Unter der Regierung Helmut Kohl von 1983 bis 1989 wuchs die Beschäftigung in Deutschland im Schnitt wieder um beachtliche 0,6 Prozent.
https://www.kas.de/c/document_library/get_file?uuid=3782242d-daad-a80f-667f-f0fe1adb778c&groupId=252038

10 Jahre später wurde HartzIV eingeführt.

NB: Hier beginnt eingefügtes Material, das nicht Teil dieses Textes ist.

Lemma calls_of_report msg sinks :
  ∀ calls index args result,
    calls_of d msg_flags object_type src_object location layer_prefix message text_vuid
      msg sinks calls →
    ReportInvocation index args result ∈ calls →
    match text_vuid with
    | Some vuid => ∃ mid, report_pMessage args = " [ " +:+ vuid +:+ " ] " +:+ mid +:+ msg
    | None => report_pMessage args = msg
    end.
Proof.
  revert msg. induction sinks as [|[i item] sinks IH]; intros msg [|call calls];
    simpl; try done.
  { intros ? ? ? _ Hin. by apply elem_of_nil in Hin. }
  intros index args result Hof Hin.
  apply elem_of_cons in Hin as [Hhead|Htail].
  - destruct (IsUtils item); destruct Hof as [[r Hc] _]; simplify_eq. simpl.
    destruct text_vuid as [vuid|]; simpl; [by exists ""|done].
  - destruct (IsUtils item); destruct Hof as [_ Hof].
    + by eapply IH.
    + specialize (IH _ _ _ _ _ Hof Htail).
      destruct text_vuid as [vuid|]; simpl in *; [|done].
      destruct IH as [mid ->]. exists (mid +:+ " [ " +:+ vuid +:+ " ] ").
      by rewrite !string_app_assoc.
Qed.

Lemma calls_of_first_report msg sinks :
  ∀ before index args result after,
    calls_of d msg_flags object_type src_object location layer_prefix message text_vuid
      msg sinks (before ++ ReportInvocation index args result :: after) →
    (∀ i a r, ReportInvocation i a r ∉ before) →
    report_pMessage args = prepend_vuid text_vuid msg.
Proof.
  revert msg. induction sinks as [|[i item] sinks IH]; intros msg [|call before];
    simpl; try done.
  - intros index args result after.
    destruct (IsUtils item); intros [[r Hc] _] _; by simplify_eq.
  - intros index args result after Hof Hbefore.
    destruct (IsUtils item); destruct Hof as [[r Hc] Hof].
    + eapply IH; [done|]. intros ? ? ? Hin. eapply Hbefore. by right.
    + exfalso. eapply Hbefore. rewrite Hc. left.
Qed.

Lemma firing_sinks_elem l :
  ∀ index i item,
    (i, item) ∈ firing_sinks d msg_flags index l
    ↔ ∃ j, i = (index + j)%nat ∧ l !! j = Some item
           ∧ sink_eligible d item = true ∧ sink_fires msg_flags item = true.
Proof.
  induction l as [|c l IH]; intros index i item; simpl.
  - split; [by intros ?%elem_of_nil|by intros (j & _ & ? & _)].
  - destruct (sink_eligible d c && sink_fires msg_flags c) eqn:Hc.
    + rewrite elem_of_cons, IH. split.
      * intros [[= -> ->]|(j & -> & Hj & He & Hf)].
        -- exists 0%nat. apply andb_true_iff in Hc as [? ?].
           split; [lia|done].
        -- exists (S j). split; [lia|done].
      * intros ([|j] & -> & Hj & He & Hf); simpl in Hj.
        -- left. simplify_eq. f_equal. lia.
        -- right. exists j. split; [lia|done].
    + rewrite IH. split.
      * intros (j & -> & Hj & He & Hf). exists (S j). split; [lia|done].
      * intros ([|j] & -> & Hj & He & Hf); simpl in Hj.
        -- simplify_eq. rewrite He, Hf in Hc. done.
        -- exists j. split; [lia|done].
Qed.
End run.

Lemma find_callback_middle l1 c l2 callback :
  Forall (λ item, callback_matches item callback = false) l1 →
  callback_matches c callback = true →
  find_callback (l1 ++ c :: l2) callback = length l1.
Proof.
  intros Hl1 Hc. induction Hl1 as [|item l1 Hitem _ IH]; simpl.
  - by rewrite Hc.
  - by rewrite Hitem, IH.
Qed.

Lemma RemoveDebugUtilsCallback_middle d l1 c l2 callback :
  debug_callback_list d = l1 ++ c :: l2 →
  Forall (λ item, callback_matches item callback = false) l1 →
  callback_matches c callback = true →
  debug_callback_list (RemoveDebugUtilsCallback d callback) = l1 ++ l2.
Proof.
  intros Hl Hl1 Hc. unfold RemoveDebugUtilsCallback.
  rewrite SetDebugUtilsSeverityFlags_list. simpl.
  rewrite Hl, find_callback_middle by done.
  rewrite bool_decide_true by (rewrite length_app; simpl; lia).
  by rewrite delete_middle.
Qed.

Lemma debug_log_msg_run d msg_flags object_type src_object location layer_prefix message
    text_vuid w :
  Forall (λ item, callable item = true) (debug_callback_list d) →
  ∃ bail calls w',
    debug_log_msg d msg_flags object_type src_object location layer_prefix message
      text_vuid w = Some (bail, calls, w')
    ∧ bail = existsb invocation_result calls
    ∧ calls_of d msg_flags object_type src_object location layer_prefix message text_vuid
        (log_message d object_type src_object message)
        (firing_sinks d msg_flags 0 (debug_callback_list d)) calls.
Proof.
  intros Hcallable. unfold debug_log_msg.
  destruct (log_callbacks_run d msg_flags object_type src_object location layer_prefix
              message text_vuid _ Hcallable 0%nat
              {| bail := false;
                 new_debug_report_message := log_message d object_type src_object message;
                 world := w; calls := [] |})
    as (st' & new & -> & Hcalls & Hbail & Hof).
  simpl in *. subst. by eexists _, _, _.
Qed.

Lemma debug_log_msg_answered d msg_flags object_type src_object location layer_prefix
    message text_vuid w bail calls w' :
  Forall (λ item, callable item = true) (debug_callback_list d) →
  debug_log_msg d msg_flags object_type src_object location layer_prefix message
    text_vuid w = Some (bail, calls, w') →
  sinks_answered (firing_sinks d msg_flags 0 (debug_callback_list d)) calls w w'.
Proof.
  intros Hcallable. unfold debug_log_msg.
  destruct (log_callbacks_answered d msg_flags object_type src_object location layer_prefix
              message text_vuid _ Hcallable 0%nat
              {| bail := false;
                 new_debug_report_message := log_message d object_type src_object message;
                 world := w; calls := [] |})
    as (st' & new & -> & Hcalls & Hanswered).
  simpl in *. intros [= <- <- <-]. by rewrite Hcalls.
Qed.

Die Staatsverschuldung der Bundesrepublik Deutschland betrug Ende des Jahres 2008 1 518 Milliarden Euro. Ein großer Teil dieser Schulden hat seinen Ursprung im deutschen Einigungsprozess, und zwar sowohl in der Übernahme von Altschulden der DDR als auch in der Kreditfinanzierung des ostdeutschen Aufholprozesses
DIW Berlin: Die Finanzierung der deutschen Einheit : zum Umgang mit der Schuldenlast der Wiedervereinigung

Edit: das Problem, worum es mir geht: im Osten wird bewusst rechtsradikal gewählt und zwar nicht, weil man die Politik toll findet, sondern um sich am Westen zu rächen. Der Grund der Rache beruht aber auf Geschichtsverleugnung und falschen Tatsachen. Das alles wäre kein Problem. Wir sind aber ein Staat und wie @Tris erläutert, wird auch im Westen die AFD hoffähig. Und das nun mal, weil ihr im Osten der braune (rot mögen die nicht so) Teppich ausgerollt wird.

Edit2:

Das liegt wohl auf der Hand. Mal in die Puschen zu kommen. Man kann alles schlecht reden und jammern. Oder man kann nach vorne schauen und das Beste aus der Situation machen. Von vielen Seiten höre ich: der Ossi hat ein gestörtes Verhältnis zum Staat, er vertraut ihm nicht, er möchte sich nicht in den Vordergrund stellen.
Dann darf ich mich aber nicht wundern, wenn Politik ohne mich gemacht wird und keine Ossis in Führungspositionen sitzen. Auch dem Wessi wird das nicht in den Schoß gelegt. Eine Schauspielerin sagte letztens: „ich bekomme jetzt noch jedes Mal Durchfall, wenn ich vor eine Kamera muss und das, obwohl ich das schon Jahre mache“
Es ist nicht leicht, über seinen Schatten zu springen, aber es ist unvermeidlich, wenn man nicht ewig im Schatten von Höcke und Co stehen möchte.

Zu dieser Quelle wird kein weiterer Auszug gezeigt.